Further, a service is not a designated service if the service is provided by a person in the course of legal practice as a barrister on the instructions of a solicitor, if the instructions are given in connection with the provision of a designated service. If a barrister is engaged directly by a client, and provides a designated service, they would be regulated by the AML/CTF regime.
Legal professional privilege
To support the extension of the AML/CTF regime to legal practitioners, Schedule 4 of the Bill clarifies the treatment of information subject to legal professional privilege (LPP) in the AML/CTF Act.
The Amendment Act will provide clearer protection for information subject to LPP once legal practitioners are brought into the AML/CTF regime from 2026. The Amendment Act preserves the important role of the doctrine of LPP, and ensures that reporting entities who handle client information that is subject to LPP can also comply with their reporting and information disclosure obligations under the AML/CTF Act.

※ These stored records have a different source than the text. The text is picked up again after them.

Lemma invoke_step h ts g id : world_ok (World h ts g) -> step_ok (World h ts g) (t_invoke id).
Proof.
  intros H. unfold step_ok. simpl. rewrite lookup_boxes.
  destruct (ts !! id) as [t|] eqn:Hid; [|done]. simpl.
  destruct (wo_tasks _ H id t Hid) as [[E1 E2]|(size & E1 & E2 & Hm)]; unfold task_invoke, box_of; rewrite E1, E2; simpl in *.
  - rewrite insert_id by done. done.
  - unfold adapter_get, adapter_set, small_set. destruct (small size) eqn:Es.
    + destruct Hm as [c Em]. rewrite Em. simpl.
      destruct (world_update h ts g id (Task (Inline (call c).2) (invoke size) (Some size) (alloc_ t)) h H) as [Hok E]; try done.
      * right. exists size. rewrite Es. eauto 6.
      * intros a al x Hx. right. split; [done|]. intros t0 Ht0. rewrite Hid in Ht0. injection Ht0 as <-.
        unfold block_of. by rewrite E1, Em.
      * split; [done|]. rewrite E. unfold box_of, adapter_get. simpl. by rewrite Es.
    + destruct Hm as (a & alloc & c & Em & Eh). rewrite Em. simpl. rewrite Eh. simpl.
      assert (block_of t = Some a) as Hb by (unfold block_of; by rewrite E1, Em, Es).
      assert (forall k, block_of (Task (Pointer (Some a)) (invoke size) (Some size) k) = Some a) as Hb'
        by (intros k; unfold block_of; simpl; by rewrite Es).
      destruct (world_update h ts g id (Task (Pointer (Some a)) (invoke size) (Some size) (alloc_ t))
                  (alter (fun x => (x.1, Some (call c).2)) a h) H) as [Hok E].
      * right. exists size. rewrite Es. split_and!; try done. exists a, alloc, (call c).2.
        by rewrite lookup_alter_eq, Eh.
      * intros j t0 b Hj Htj Hbj. rewrite lookup_alter_ne; [done|]. intros <-. apply Hj. by eapply (wo_unique _ H).
      * intros b. rewrite Hb'. intros [= <-]. right. eauto.
      * intros b al x. rewrite Hb'. destruct (decide (b = a)) as [->|Hne]; [by left|].
        rewrite lookup_alter_ne by done. intros Hx. right. split; [done|].
        intros t0 Ht0. rewrite Hid in Ht0. injection Ht0 as <-. rewrite Hb. congruence.
      * intros b al. destruct (decide (b = a)) as [->|Hne]; [rewrite lookup_alter_eq, Eh; split; done|].
        by rewrite lookup_alter_ne.
      * split; [done|]. rewrite E. unfold box_of, adapter_get. simpl. by rewrite Es, lookup_alter_eq, Eh.
Qed.
(* ===== verification/ThreadPool.v ===== *)
(** * The thread pool (evenk/thread_pool.h)

    Worker threads and client threads over a queue of tasks.  The queue is the
    sequential queue a queue class is refined to, each operation one step; the
    join lock is a mutex with its documented behaviour; joining a thread waits
    until it has finished.  The destructor destroys the queue with the derived
    part of the object first, and then stops and waits; what ends the program (a
    task that throws, a call of a pure virtual function, a use of the destroyed
    queue, a task whose move assignment does not return) is recorded in [fate].

    wait_pop move-assigns the task it takes to the variable of the worker before
    it removes the task from the queue.  Whether the assignment returns is a
    parameter, [assigns]: the theorems hold whatever it is, and evenk::task, the
    task type of the pool, has an assignment that never returns (PoolTask.v). *)

From stdpp Require Import prelude.
From S2P Require Import Prelude Conqueue Lock SynchQueue.
Local Open Scope Z_scope.

Module ThreadPool.
Section thread_pool.
Context {T : Type} (assigns : T -> bool).

Definition stop_flag : Z := 1.
Definition wait_flag : Z := 2.

Inductive accident : Type :=
| TaskThrew                   (* an exception leaves the function of a thread *)
| PureVirtual                 (* the destructor of the base calls shutdown *)
| UseAfterDestroy
| TaskAssign.                 (* the move assignment of a task does not return *)

Record state : Type := State {
  queue_ : bool * list T;
  flags_ : Z;
  join_lock_ : option nat;
  join_done_ : bool;
  gone : bool;                (* the derived part, with [queue_], is destroyed *)
  finished : list nat;        (* the threads that have returned from work *)
  fate : option accident;
  (* history *)
  submitted : list T;
  executed : list T;
  shutdowns : Z;
}.

Inductive outcome : Type :=
| Stopped                     (* stop has returned *)
| Waited                      (* wait has returned *)
| Destroyed                   (* the destructor has returned *)
| Submitted
| Refused (st : queue_op_status)
| SubmitThrew.                (* an exception has left submit *)

(** What follows a close: the return of stop, the rest of wait (in the
    destructor, or not), or the wait of the destructor. *)
Inductive after : Type := AStop | AWait (d : bool) | ADestroy.
Lemma sim_base s l A u p c b' p' :
  base_rel s l A -> apart p c = true -> ThreadPool.step assigns size u (base s) p c = Some (b', p') ->
  exists A', ThreadPool.step assigns size u A p c = Some (A', p') /\ base_rel (set_base s b') l A'.
Proof.
  intros [H1 H2 H3 H4 [H5 H5'] H6 H7 H8 H9] Ha Hs. unfold ThreadPool.step in *. rewrite H6.
  destruct (fate (base s)) eqn:Hf; [done|].
  destruct p, c; try done; simpl in *; unfold call_step, with_derived in *; rewrite ?H5, ?H5' in *; simpl in *;
    unfold is_stopped in *; rewrite ?H2, ?H3, ?H4.
  all: try (simplify_eq; eexists; split; [done|]; split; simpl; try done; congruence).
  - destruct (negb (Z.land (flags_ (base s)) stop_flag =? 0)); simplify_eq; (eexists; split; [done|]);
      split; simpl; try done; try congruence. intros v [->|Hv]%elem_of_cons; [by left|right; auto].
  - destruct (join_lock_ (base s)); [done|]. simplify_eq. eexists. split; [done|]. split; simpl; try done; congruence.
  - destruct (i <? size)%nat.
    + case_decide as Hd; [|done]. simplify_eq. rewrite decide_True by auto. eexists. split; [done|]. split; simpl; try done; congruence.
    + simplify_eq. eexists. split; [done|]. split; simpl; try done; congruence.
Qed.

(** A step outside the queue, or the call of one of its operations. *)
Lemma sim_own s ps a u p x o c s' p' :
  pool_rel (Pool s ps) a -> ps !! u = Some (At p x) -> oq_done x = Some o ->
  own_step assigns size u s p x c = Some (s', p') -> exists a', pool_rel (Pool s' (<[u := p']> ps)) a'.
Proof.
  intros H Hp Hd Hs. destruct a as [A qs]. pose proof (pr_base _ _ H) as Hb. simpl in Hb.
  destruct (pr_pc _ _ H u _ Hp) as (a & Hq & Ha). unfold at_rel in Ha. simpl in Ha, Hq. rewrite Hd in Ha.
  injection Ha as <-. apply oq_done_idle in Hd as ->.
  assert (forall op k, call u s (oq_idle o) op k = Some (s', p') ->
    (forall y, at_queue (k y) = y) -> (forall y, oq_pending y = Some op -> landed (k y) = [] /\ at_busy (k y) p) ->
    exists a', pool_rel (Pool s' (<[u := p']> ps)) a') as Hcall.
  { intros op k Hc Hk Hat. unfold call in Hc.
    destruct (oq_step u (queue s) (oq_idle o) (oq_call op)) as [[q' y]|] eqn:Es; [|done]. injection Hc as <- <-.
    destruct (oq_call_effect _ _ _ _ _ _ Es) as (Ec & Epe & Eo & Ed). destruct (Hat y Epe) as [Hl Hab].
    exists (Pool A (<[u := p]> qs)). eapply rel_follows; [done|done|by left| | |].
    - eapply base_rel_land; [|by apply landing_same with (At p (oq_idle o))].
      destruct Hb as [H1 H2 H3 H4 H5 H6 H7 H8 H9]. split; try done. simpl. congruence.
    - unfold at_rel. by rewrite Hk, Ed.
    - rewrite Hk. intros t. by rewrite (oq_assigned_call _ _ _ _ _ _ Es). }
  assert (apart p c = true -> exists a', pool_rel (Pool s' (<[u := p']> ps)) a') as Hbase.
  { intros Hap. assert (exists b' p0, ThreadPool.step assigns size u (base s) p c = Some (b', p0) /\
      s' = set_base s b' /\ p' = At p0 (oq_idle o)) as (b' & p0 & Hs' & -> & ->).
    { assert (own_step assigns size u s p (oq_idle o) c
        = (y ← ThreadPool.step assigns size u (base s) p c; Some (set_base s y.1, At y.2 (oq_idle o)))) as E by by destruct p, c.
      rewrite E in Hs. destruct (ThreadPool.step assigns size u (base s) p c) as [[b' p0]|]; [|done].
      injection Hs as <- <-. eauto. }
    destruct (sim_base s _ A u p c b' p0 Hb Hap Hs') as (A' & HA & Hbr).
    exists (Pool A' (<[u := p0]> qs)). eapply rel_follows; [done|done| | | |].
    - right. exists c. by apply (pool_exec_at (ThreadPool.step assigns size) A qs u c p).
    - eapply base_rel_land; [done|]. by apply landing_same with (At p (oq_idle o)).
    - unfold at_rel. simpl. by rewrite (proj2 (oq_done_idle _ o) eq_refl).
    - intros t. simpl. by rewrite oq_assigned_idle. }
  destruct p, c; try (by apply Hbase); try done; simpl in Hs.
  - eapply Hcall; [done|done|]. intros y E. simpl. by rewrite E.
  - eapply Hcall; [done|done|]. intros y E. simpl. rewrite E. eauto.
  - eapply Hcall; [done|done|]. intros y E. simpl. by rewrite E.
Qed.

(** ** The queue under the pool *)

(** A step inside an operation of the queue: one of the queue, or the end of the
    program. *)
Lemma queue_step_cases u s x c again k s' p' :
  queue_step assigns u s x c again k = Some (s', p') ->
  (s' = set_base s (set_fate (base s) TaskAssign) /\ p' = again x) \/
  exists q' y, oq_losing x c = false /\ oq_step u (queue s) x c = Some (q', y) /\
    match oq_done y with
    | Some (Some r) => k (State q' (base s)) y r = Some (s', p')
    | _ => s' = State q' (base s) /\ p' = again y
    end.
Proof.
  unfold queue_step. intros H. destruct (oq_done x); [done|]. destruct (oq_losing x c); [done|].
  destruct (oq_step u (queue s) x c) as [[q' y]|]; [|done]. simpl in H.
  destruct (assignable assigns s x); [right; exists q', y|left; by simplify_eq].
  do 2 (split; [done|]). destruct (oq_done y) as [[r|]|]; by simplify_eq.
Qed.

(** A step of the pool is a step of the queue without an exception on the way
    out, or none. *)
Lemma step_view u s p c s' p' :
  PoolQueue.step assigns size u s p c = Some (s', p') -> client_moves queue at_queue u s p s' p'.
Proof.
  intros Hs. unfold PoolQueue.step in Hs. destruct (fate (base s)); [done|].
  assert (forall op k, call u s (at_queue p) op k = Some (s', p') -> (forall y, at_queue (k y) = y) ->
    client_moves queue at_queue u s p s' p') as Hcall.
  { intros op k Hc Hk. right. exists (oq_call op). split; [apply oq_losing_throwing, oq_call_throwing|]. unfold call in Hc.
    destruct (oq_step u (queue s) (at_queue p) (oq_call op)) as [[q' y]|]; [|done]. injection Hc as <- <-. by rewrite Hk. }
  assert (forall again k c0, queue_step assigns u s (at_queue p) c0 again k = Some (s', p') ->
    (forall y, at_queue (again y) = y) ->
    (forall s1 y r, k s1 y r = Some (s', p') -> queue s' = queue s1 /\ at_queue p' = y) ->
    client_moves queue at_queue u s p s' p') as Hqs.
  { intros again k c0 Hc Ha Hk. apply queue_step_cases in Hc as [[-> ->]|(q' & y & Hl & Hstep & Hy)];
      [left; split; [done|apply Ha]|]. right. exists c0. split; [done|]. rewrite Hstep.
    destruct (oq_done y) as [[r|]|]; [|by destruct Hy as [-> ->]; rewrite Ha..].
    by destruct (Hk _ _ _ Hy) as [-> ->]. }
  destruct p as [p x|t x], c as [c|c]; try done.
  - destruct (oq_done x); [|done].
    destruct p, c; simpl in Hs; try done; try (by eapply Hcall); left; by simplify_option_eq.
  - eapply Hqs; [done|done|]. intros s1 y r Hr.
    destruct p, r; simpl in Hr; repeat case_decide; by simplify_eq.
  - eapply Hqs; [done|done|]. intros s1 y r Hr. unfold submit_returned in Hr.
    destruct r; simplify_eq/=; repeat case_match; by simplify_eq.
Qed.

Definition pq_reached : cstate -> Prop :=
  reachable_in (PoolQueue.exec assigns size) (PoolQueue.start size) (fun s => oq_window (queue_view s) = true).

Lemma view_exec (c : cstate) l c' :
  oq_inv (queue_view c) -> oq_window (queue_view c) = true -> PoolQueue.exec assigns size c l = Some c' ->
  oq_window (queue_view c') = true -> oq_inv (queue_view c').
Proof.
  apply (client_exec queue at_queue (PoolQueue.step assigns size)). apply step_view.
Qed.

Lemma pq_start_rel s : PoolQueue.start size s -> oq_inv (queue_view s) /\ exists a, pool_rel s a.
Proof.
  intros [n ->]. set (ps := replicate size WCheck ++ replicate n (CIdle None)). split.
  - unfold queue_view, client_view. simpl. rewrite <- list_fmap_compose.
    assert (forall l : list (ThreadPool.pc T),
      at_queue ∘ (fun p => At p (oq_idle None)) <$> l = replicate (length l) (oq_idle None)) as ->
      by (induction l as [|p l IH]; [done|]; cbn; f_equal; exact IH).
    apply oq_inv_start.
  - exists (Pool ThreadPool.init ps). split; simpl.
    + assert (forall l : list (ThreadPool.pc T), landing ((fun p => At p (oq_idle None)) <$> l) = []) as ->
        by by induction l.
      split; try done. symmetry. apply oq_content_init.
    + intros u p Hp. rewrite list_lookup_fmap in Hp. destruct (ps !! u) as [a|]; [|done]. injection Hp as <-.
      exists a. split; [done|]. unfold at_rel. simpl. by rewrite (proj2 (oq_done_idle _ None) eq_refl).
    + by rewrite length_fmap.
    + intros u p t Hp. rewrite list_lookup_fmap in Hp. destruct (ps !! u); [|done]. injection Hp as <-. simpl.
      by rewrite oq_assigned_idle.
    + apply reach_init; [|done]. exists n, size. split; [done|]. by rewrite construct_ok.
Qed.
(** * python-htsp: the HTSP session engine ([python_htsp/htsp_session.py])

    A shallow embedding of [HTSPSession]: the request/response correlator
    ([_invoke_command]), the entity cache handlers ([_handle_*],
    [_update_reponse]), the observer fan-out ([_notify]) and the entry
    points built from them ([hello], [diskspace], [fetch_initial_data],
    [monitor]).

    Python objects are modelled by value.  The socket and the message codec
    ([tvh.htsmsg]) are outside the repository: the socket is a stream of
    inbound items, a sent frame is the field map handed to the codec. *)

From stdpp Require Import gmap strings list fin_maps.
From Stdlib Require Import ZArith Lia.

Open Scope string_scope.
Open Scope list_scope.
Open Scope Z_scope.
Open Scope stdpp_scope.

(** ** Field values

    What [htsmsg.deserialize] produces: integers, strings (binary blobs are
    [str] in Python 2), lists and nested field maps. *)

#[local] Set Warnings "-register-all".

Inductive value : Type :=
| VInt (z : Z)
| VStr (s : string)
| VList (l : list value)
| VMap (m : gmap string value).

(** A message is a Python [dict] with string keys. *)
Abbreviation message := (gmap string value).

(** Python truthiness, as used by [if value:]. *)
Definition truthy (v : value) : bool :=
  match v with
  | VInt z => negb (z =? 0)
  | VStr s => negb (String.eqb s EmptyString)
  | VList l => match l with [] => false | _ => true end
  | VMap m => negb (Nat.eqb (size m) 0)
  end.

(** [v != n] for an integer [n]: a value of another type is unequal. *)
Definition value_ne_int (v : value) (n : Z) : bool :=
  match v with
  | VInt z => negb (z =? n)
  | _ => true
  end.

(** [v < n] for an integer [n].  Python 2 orders numbers before values of
    every other type, so only an integer can be smaller. *)
Definition value_lt_int (v : value) (n : Z) : bool :=
  match v with
  | VInt z => z <? n
  | _ => false
  end.

(** Dictionary keys of the caches: identifiers are integers (tags, channels,
    events, recordings) or strings (auto-record rules).  Lists and maps are
    unhashable. *)
Abbreviation key := (Z + string)%type.

Definition hash_key (v : value) : option key :=
  match v with
  | VInt z => Some (inl z)
  | VStr s => Some (inr s)
  | _ => None
  end.

(** ** Exceptions *)

Inductive exn : Type :=
| Exception (msg : string)
| KeyError
| TypeError
| AttributeError
| ValueError
| SocketError
| ProtocolVersionException (required : Z) (server : value)
| RequestError
| KeyboardInterrupt
| SystemExit.

(** [isinstance(e, Exception)]: [KeyboardInterrupt] and [SystemExit] derive
    from [BaseException] only. *)
Definition is_Exception (e : exn) : bool :=
  match e with
  | KeyboardInterrupt | SystemExit => false
  | _ => true
  end.

(** ** Response objects *)

Inductive cls : Type :=
| HTSPHello | HTSPDiskSpace | HTSPTag | HTSPChannel | HTSPEvent
| HTSPDVREntry | HTSPAutoRecordEntry.

Record entity : Type := Entity { ecls : cls; _message : message }.

(** [HTSPResponse.__init__]: [message if message else {}]. *)
Definition new_response (c : cls) (m : message) : entity :=
  Entity c (if Nat.eqb (size m) 0 then ∅ else m).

A reporting entity will be required to:
- fulfil their reporting or information disclosure obligations to the extent possible without disclosing the privileged information or document, and
- provide details about any assertion of legal professional privilege under the AML/CTF Act to the AUSTRAC CEO via an approved form (the ‘LPP form’).
A reporting entity will not be required to disclose information or a document as part of any reporting and information or information disclosure obligation, where they believe that the information or document is subject to LPP.
A reporting entity may refuse to give a suspicious matter report where they reasonably believe that the entire grounds for a suspicion is composed of information that is subject to LPP. A reporting entity is also not required to provide an LPP form in this circumstance.
Implementation and commencement
Newly regulated entities that provide tranche two designated services under Schedule 3 will be required to comply with AML/CTF obligations from 1 July 2026. However, the Act will enable these entities to enrol as reporting entities with AUSTRAC from 31 March 2026.
AUSTRAC will work closely with industry to develop guidance and educational materials to support newly regulated entities transition to, and comply with, the AML/CTF regime.